At the hospital, siblings can join their brother or sister in group therapeutic play activity, or parents can schedule individual appointments with a Child Life specialist for the child. During medical play, children use dolls and real equipment and needles to work through hospital experiences and learn what is going on during treatment.
Child Life specialists do a lot of expressive play so that children can explain how they are feeling. "A lot of children don’t have the verbal skills to tell you how they feel, nor do they really understand the feelings they are having. It may be feelings they are having for the very first time but they are able to show you that through their play," says Bloom.

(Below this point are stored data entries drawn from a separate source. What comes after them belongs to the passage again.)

(** A row of the [data] array the measurements endpoint answers with. *)
Record ApiRow := {
  row_timestamp : string;
  row_pm10 : option float;
  row_pm25 : option float;
  row_temperature : option float;
  row_wind_speed : option float;
  row_humidity : option float;
  row_predicted_pm25 : option float
}.

(** How [fetch] and [response.json()] end: the promise rejects with an
    error message, or there is a response with its [ok] flag, its
    [statusText] and the parsed [data] array. *)
Inductive response :=
| Rejected (message : string)
| Response (ok : bool) (statusText : string) (data : list ApiRow).

(** A promise: fulfilled with a value, or rejected with [Error(message)]. *)
Inductive promise (A : Type) :=
| Fulfilled (a : A)
| Thrown (message : string).
Arguments Fulfilled {A} a.
Arguments Thrown {A} message.

Section Fetch.

(** [new Date(ts).toLocaleDateString('ru-RU', {month: 'short', day:
    'numeric', hour: '2-digit', minute: '2-digit'})] *)
Variable formatDisplayTime : string -> string.

(** The object [fetchDashboardData] makes of a row. *)
Definition toDataPoint (row : ApiRow) : UnifiedDataPoint :=
  {| timestamp := row_timestamp row;
     displayTime := formatDisplayTime (row_timestamp row);
     pm10 := row_pm10 row;
     pm25 := row_pm25 row;
     temperature := row_temperature row;
     windSpeed := row_wind_speed row;
     humidity := row_humidity row;
     predictedPM25 := row_predicted_pm25 row |}.

(** [fetchDashboardData(cityName)], given how the request ended. *)
Definition fetchDashboardData (r : response) : promise (list UnifiedDataPoint) :=
  match r with
  | Rejected message => Thrown message
  | Response ok statusText data =>
      if ok then Fulfilled (map toDataPoint data)
      else Thrown ("Ошибка сервера: " ++ statusText)
  end.

End Fetch.

End Api.

Module AppLoad.

(** [LogEntry['type']] *)
Inductive log_type := info | success | error.

(** [interface LogEntry] of [App.tsx] *)
Record LogEntry := {
  id : string;
  time : string;
  type : log_type;
  message : string
}.

(** The state [loadData] reads and sets. *)
Record state := {
  selectedCityName : string;
  data : list UnifiedDataPoint;
  loading : bool;
  logs : list LogEntry
}.

(** [addLog(type, message)], with the random id and the clock reading it
    takes. *)
Definition addLog (stamp : string * string) (t : log_type) (m : string) (s : state) : state :=
  {| selectedCityName := selectedCityName s; data := data s; loading := loading s;
     logs := {| id := fst stamp; time := snd stamp; type := t; message := m |} :: logs s |}.

Definition setData (d : list UnifiedDataPoint) (s : state) : state :=
  {| selectedCityName := selectedCityName s; data := d; loading := loading s;
     logs := logs s |}.

Definition setLoading (b : bool) (s : state) : state :=
  {| selectedCityName := selectedCityName s; data := data s; loading := b;
     logs := logs s |}.

Definition string_of_nat (n : nat) : string := Js.string_of_Z (Z.of_nat n).

(** [loadData] of the first [App]: nothing without a selected city;
    otherwise the fetched rows are reversed into [data], or, when the fetch
    throws, the error is logged and [data] is emptied; [loading] is reset
    either way. *)
Definition loadData (formatDisplayTime : string -> string) (stamp : string * string)
    (r : Api.response) (s : state) : state :=
  if String.eqb (selectedCityName s) "" then s else
  let s := setLoading true s in
  let s :=
    match Api.fetchDashboardData formatDisplayTime r with
    | Api.Fulfilled result =>
        let s := setData (rev result) s in
        addLog stamp success
          ("Загружено " ++ string_of_nat (length result) ++ " строк для "
           ++ selectedCityName s) s
    | Api.Thrown m =>
        let s := addLog stamp error m s in
        setData [] s
    end in
  setLoading false s.

End AppLoad.

(* ===================================================================== *)
(** * The dashboard view [dm_dashboard_analytics] ([ecosense.sql]) *)
(* ===================================================================== *)

Module View.

Import Etl.

(** A row of the view. *)
Record view_row := {
  v_city_name : string;
  v_timestamp : Z;
  v_temperature : option Q;
  v_humidity : option Q;
  v_wind_speed : option Q;
  v_pm10 : option Q;
  v_pm25 : option Q;
  v_predicted_pm25 : option Q
}.

Definition make_row (c : dim_city_row) (w : key * weather_values) (aq : option aq_values)
    : view_row :=
  {| v_city_name := name c;
     v_timestamp := snd (fst w);
     v_temperature := w_temperature (snd w);
     v_humidity := w_humidity (snd w);
     v_wind_speed := w_wind_speed (snd w);
     v_pm10 := match aq with Some a => a_pm10 a | None => None end;
     v_pm25 := match aq with Some a => a_pm25 a | None => None end;
     v_predicted_pm25 := match aq with Some a => a_predicted_pm25 a | None => None end |}.

(** [fact_weather w LEFT JOIN fact_air_quality aq ON w.city_id = aq.city_id
    AND w.timestamp = aq.timestamp]: the matching rows, or one row of
    nulls. *)
Definition left_join_aq (d : database) (w : key * weather_values) : list (option aq_values) :=
  match filter (fun a => key_eqb (fst a) (fst w)) (fact_air_quality d) with
  | [] => [None]
  | matches => map (fun a => Some (snd a)) matches
  end.

(** [FROM fact_weather w JOIN dim_city c ON w.city_id = c.city_id LEFT JOIN
    fact_air_quality aq ...], before the ordering. *)
Definition joined (d : database) : list view_row :=
  flat_map
    (fun w =>
       flat_map
         (fun c =>
            if (city_id c =? fst (fst w))%Z
            then map (make_row c w) (left_join_aq d w)
            else [])
         (dim_city d))
    (fact_weather d).

(** [ORDER BY w.timestamp DESC]; rows of one timestamp keep their order. *)
Fixpoint insert_desc (r : view_row) (l : list view_row) : list view_row :=
  match l with
  | [] => [r]
  | r' :: l' =>
      if (v_timestamp r' <? v_timestamp r)%Z then r :: r' :: l'
      else r' :: insert_desc r l'
  end.

Definition order_by_timestamp_desc (l : list view_row) : list view_row :=
  fold_right insert_desc [] l.

(** [CREATE OR REPLACE VIEW dm_dashboard_analytics AS SELECT ...] *)
Definition dm_dashboard_analytics (d : database) : list view_row :=
  order_by_timestamp_desc (joined d).

(** The constraints of the schema: [UNIQUE(city_id, timestamp)] on the fact
    tables, the primary key [city_id] and [UNIQUE (name)] on [dim_city]. *)
Definition schema_holds (d : database) : Prop :=
  EtlSpec.constraints_hold d
  /\ NoDup (map city_id (dim_city d))
  /\ NoDup (map name (dim_city d)).

(** The view row a loaded row is read back as: the city's name, the
    timestamp and the values as the columns store them. *)
Definition row_read_back (n : string) (ts : Z) (w : weather_values) (a : aq_values)
    : view_row :=
  {| v_city_name := n;
     v_timestamp := ts;
     v_temperature := w_temperature w;
     v_humidity := w_humidity w;
     v_wind_speed := w_wind_speed w;
     v_pm10 := a_pm10 a;
     v_pm25 := a_pm25 a;
     v_predicted_pm25 := a_predicted_pm25 a |}.

End View.

(* ===================================================================== *)
(** * The runs of [main] *)
(* ===================================================================== *)

Module EtlRuns.

Import Etl.

Section Runs.

Variable to_datetime : string -> option Z.
Variable model : Type.
Variable fit : list (Q * Q * Q) -> list Q -> model.
Variable predict : model -> Q * Q * Q -> Q.

(** The frame a city's run hands to [load_to_db], when its fetch,
    [transform_data] and [train_and_predict_ml] all return. *)
Definition frame_of (c : city_run) : option (list row) :=
  match fetched c with
  | Ok (w, aq) =>
      match transform_data to_datetime w aq with
      | Ok df =>
          match train_and_predict_ml model fit predict df with
          | Ok df' => Some df'
          | Raise _ => None
          end
      | Raise _ => None
      end
  | Raise _ => None
  end.

(** A run that meets no failure before its load, with its frame. *)
Definition sound_run (c : city_run) (df : list row) : Prop :=
  frame_of c = Some df /\ storage_fault c = None.

(** A run that fails: at the fetch, in [transform_data], in
    [train_and_predict_ml], or at a statement of its load. *)
Definition failing_run (c : city_run) : Prop :=
  frame_of c = None \/ storage_fault c <> None.

End Runs.

(** The frames of the cities' runs loaded one after the other, each under
    the identifier of its run, as long as no statement is refused. *)
Fixpoint loads (d : database) (ls : list (city_run * list row)) : outcome database :=
  match ls with
  | [] => Ok d
  | (c, df) :: ls' => d' <- load (serial c) d (city c) df;; loads d' ls'
  end.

Teens often need someone that they can talk openly with about their feelings and life issues. They may have been ready to leave for college when a sibling was diagnosed with cancer and they had to stay home and help.
It’s good to let children know that their feelings are OK. They may be very angry yet are told that they have no right to be mad because they aren’t going through the illness. "Being angry is OK; it is what they do with that anger that counts, so we teach them coping mechanisms and how to express themselves appropriately," says Bloom.
Helping children overcome their fear of hospitals and the medical environment also is important. To familiarize children with this setting, staff developed two activity books, one for the patient and one for a sibling. The coloring books give a brief introduction to what happens in the hospital and why equipment is used the way it is. Child life specialists also work with children individually to help them become familiar and comfortable with hospital surroundings.
What’s important is to include the children and help them understand the situation. "Once they are included, it gives them a little more peace and they are able to continue with their daily activities knowing that they aren’t going to be left out," says Bloom.